Below are some records; output exactly the lines from the line with "[x]]> (heap s)) (calls s))" to the line with "inr (s :: ss)", both ends kept, and nothing more.

-- Opening Marker --

(** * openrelik-worker-exif: the [extract_exif] task ([src/tasks.py])

    A shallow embedding of the Celery task [command] and of the pieces of
    Python it relies on (truthiness, [dict.get], list objects on the heap,
    [str.join], [bytes.decode]), followed by the properties the
    specification states about it.

    Representation choices.
    - A Python [str] is a Rocq [string] holding the UTF-8 encoding of the
      text; concatenation, [join] and the substring relation agree with the
      code-point view on such strings.
    - A Python [bytes] is a [list byte].
    - Python lists are objects in a store ([heap]); [append] updates the
      store in place and [+] allocates a new list.
    - The collaborators of the task (input resolver, output allocator,
      child process, result builder) are the fields of the class
      [Framework]; they thread an abstract [World] and return normally.
      A run in which [open] or [subprocess.Popen] itself raises (an
      unwritable output directory, a missing [exiftool], an argument
      that is not a string) is outside the model: a child in the log is
      a child that was started and ran to completion.  The properties
      below are stated about the calls that were made, about the runs
      that return a result and about the children that returned, so
      that they also hold of the runs the model leaves out. *)

From Stdlib Require Import ZArith NArith List.
From Stdlib Require Import Strings.Byte Strings.String Strings.Ascii.
From stdpp Require Import base option list strings gmap fin_maps.

Local Open Scope string_scope.
Local Open Scope list_scope.
Set Warnings "-register-all".

(** ** Python values found in a task configuration *)

Inductive pyval :=
| PyNone
| PyBool (b : bool)
| PyInt (z : Z)
| PyStr (s : string)
| PyList (l : list pyval)
| PyDict (kvs : list (string * pyval)).

(** Python's truth value testing ([bool(v)]). *)
Definition truthy (v : pyval) : bool :=
  match v with
  | PyNone => false
  | PyBool b => b
  | PyInt z => negb (z =? 0)%Z
  | PyStr s => negb (String.length s =? 0)%nat
  | PyList l => negb (length l =? 0)%nat
  | PyDict kvs => negb (length kvs =? 0)%nat
  end.

(** [d.get(k, default)]. *)
Definition dict_get {V} (d : gmap string V) (k : string) (dflt : V) : V :=
  default dflt (d !! k).

(** [task_config or {}]: [None] and the empty dict are both falsy. *)
Definition config_or_empty (task_config : option (gmap string pyval))
  : gmap string pyval :=
  match task_config with
  | None => ∅
  | Some d => if bool_decide (size d = 0%nat) then ∅ else d
  end.

(** [input_files or []]. *)
Definition list_or_empty {A} (l : option (list A)) : list A :=
  match l with
  | None => []
  | Some [] => []
  | Some l => l
  end.

(** [str(x)] for a value that is a [str] or [None], as an f-string field
    formats it. *)
Definition py_str (x : option string) : string :=
  match x with
  | Some s => s
  | None => "None"
  end.

(** ** [bytes.decode()] with the default codec (UTF-8, strict)

    The well-formed byte sequences of the Unicode standard: no overlong
    forms, no surrogates, nothing above U+10FFFF. *)

Definition in_range (lo hi b : N) : bool := ((lo <=? b) && (b <=? hi))%N.

Definition is_cont (b : N) : bool := in_range 128 191 b.

Fixpoint utf8_valid_N (bs : list N) : bool :=
  match bs with
  | [] => true
  | b0 :: r0 =>
    if (b0 <=? 127)%N then utf8_valid_N r0 else
    match r0 with
    | [] => false
    | b1 :: r1 =>
      if in_range 194 223 b0 then is_cont b1 && utf8_valid_N r1 else
      match r1 with
      | [] => false
      | b2 :: r2 =>
        if (b0 =? 224)%N
        then in_range 160 191 b1 && is_cont b2 && utf8_valid_N r2
        else if in_range 225 236 b0
        then is_cont b1 && is_cont b2 && utf8_valid_N r2
        else if (b0 =? 237)%N
        then in_range 128 159 b1 && is_cont b2 && utf8_valid_N r2
        else if in_range 238 239 b0
        then is_cont b1 && is_cont b2 && utf8_valid_N r2
        else
        match r2 with
        | [] => false
        | b3 :: r3 =>
          let tail := is_cont b2 && is_cont b3 && utf8_valid_N r3 in
          if (b0 =? 240)%N then in_range 144 191 b1 && tail
          else if in_range 241 243 b0 then is_cont b1 && tail
          else if (b0 =? 244)%N then in_range 128 143 b1 && tail
          else false
        end
      end
    end
  end.

Definition utf8_valid (bs : list byte) : bool :=
  utf8_valid_N (map Byte.to_N bs).

(** ** Exceptions *)

Inductive exn :=
| RuntimeError (msg : string)
| UnicodeDecodeError (object : list byte)
| TypeError (msg : string)
| DanglingRef.

Definition bytes_decode (bs : list byte) : exn + string :=
  if utf8_valid bs then inr (string_of_list_byte bs)
  else inl (UnicodeDecodeError bs).

(** ** The collaborators

    [get_input_files], [create_output_file] and [create_task_result] come
    from [openrelik_worker_common]; [popen_communicate] stands for
    [subprocess.Popen(argv, stdout=fh, stderr=PIPE)] followed by
    [communicate()], and returns the exit code and the captured
    standard error. *)

Abbreviation InputFile := (gmap string string) (only parsing).

(** The objects the task puts in its lists: strings, [None] (what
    [dict.get] gives for a missing key) and serialized output files. *)
Inductive obj (D : Type) :=
| OStr (s : string)
| ONone
| ODict (d : D).
Arguments OStr {D} s.
Arguments ONone {D}.
Arguments ODict {D} d.

Definition obj_of_opt {D} (x : option string) : obj D :=
  match x with
  | Some s => OStr s
  | None => ONone
  end.

Class Framework := {
  World : Type;
  OutputFile : Type;
  OutDict : Type;
  path : OutputFile → string;
  to_dict : OutputFile → OutDict;
  get_input_files : option string → list InputFile → list InputFile;
  create_output_file :
    World → option string → option string → string → string →
    OutputFile * World;
  popen_communicate :
    World → list (obj OutDict) → string → (Z * list byte) * World;
  create_task_result :
    list (obj OutDict) → option string → string → gmap string string →
    string
}.

(** ** The task's state and its monad *)

Section Task.
Context `{Fw : Framework}.

Abbreviation loc := nat (only parsing).

(** Calls to the collaborators, with what they returned. *)
Inductive call :=
| CallGetInputFiles (pipe_result : option string) (files : list InputFile)
| CallCreateOutputFile (output_path display_name : option string)
    (extension data_type : string) (ret : OutputFile)
| CallOpen (file : string) (mode : string)
| CallPopen (argv : list (obj OutDict)) (stdout : string)
    (returncode : Z) (stderr : list byte)
| CallCreateTaskResult (output_files : list (obj OutDict))
    (workflow_id : option string) (command : string)
    (meta : gmap string string).

Record state := mkState {
  world : World;
  heap : gmap nat (list (obj OutDict));
  calls : list call
}.

Definition M (A : Type) : Type := state → (exn + A) * state.

Definition run {A} (m : M A) (s : state) : (exn + A) * state := m s.

#[global] Instance M_ret : MRet M := λ A x s, (inr x, s).

#[global] Instance M_bind : MBind M := λ A B f m s,
  match m s with
  | (inl e, s') => (inl e, s')
  | (inr x, s') => f x s'
  end.

Definition raise {A} (e : exn) : M A := λ s, (inl e, s).

Definition lift_exn {A} (r : exn + A) : M A := λ s, (r, s).

Definition record (c : call) : M unit := λ s,
  (inr (), mkState (world s) (heap s) (calls s ++ [c])).

(** A list display or [l1 + l2]: a new list object. *)
Definition new_list (l : list (obj OutDict)) : M loc := λ s,
  let r := fresh (dom (heap s)) in
  (inr r, mkState (world s) (<[r := l]> (heap s)) (calls s)).

Definition deref (r : loc) : M (list (obj OutDict)) := λ s,
  match heap s !! r with
  | Some l => (inr l, s)
  | None => (inl DanglingRef, s)
  end.

(** [r.append(x)]: the list object is updated in place. *)
Definition list_append (r : loc) (x : obj OutDict) : M unit := λ s,
  match heap s !! r with
  | Some l => (inr (), mkState (world s) (<[r := l ++ [x]]> (heap s)) (calls s))
  | None => (inl DanglingRef, s)
  end.

(** [l1 + [x]]. *)
Definition list_concat (r : loc) (l2 : list (obj OutDict)) : M loc :=
  l1 ← deref r; new_list (l1 ++ l2).

(** [sep.join(l)]: every item must be a [str]. *)
Fixpoint str_items (l : list (obj OutDict)) : exn + list string :=
  match l with
  | [] => inr []
  | OStr s :: l' =>
    match str_items l' with
    | inr ss => inr (s :: ss)
    | inl e => inl e
    end
  | _ :: _ => inl (TypeError "sequence item: expected str instance")
  end.

Definition str_join (sep : string) (l : list (obj OutDict)) : exn + string :=
  match str_items l with
  | inr ss => inr (String.concat sep ss)
  | inl e => inl e
  end.

(** The collaborators as monadic calls that leave a record. *)
Definition call_get_input_files (pipe_result : option string)
    (input_files : list InputFile) : M (list InputFile) :=
  record (CallGetInputFiles pipe_result input_files);;
  mret (get_input_files pipe_result input_files).

Definition call_create_output_file (output_path display_name : option string)
    (extension data_type : string) : M OutputFile := λ s,
  let '(f, w) :=
    create_output_file (world s) output_path display_name extension data_type in
  (inr f, mkState w (heap s)
            (calls s ++ [CallCreateOutputFile output_path display_name
                           extension data_type f])).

-- Closing Marker --

**EXERCISE SOLUTION:**
  | Some l => (inr (), mkState (world s) (<[r := l ++ [x]]> (heap s)) (calls s))
  | None => (inl DanglingRef, s)
  end.

(** [l1 + [x]]. *)
Definition list_concat (r : loc) (l2 : list (obj OutDict)) : M loc :=
  l1 ← deref r; new_list (l1 ++ l2).

(** [sep.join(l)]: every item must be a [str]. *)
Fixpoint str_items (l : list (obj OutDict)) : exn + list string :=
  match l with
  | [] => inr []
  | OStr s :: l' =>
    match str_items l' with
    | inr ss => inr (s :: ss)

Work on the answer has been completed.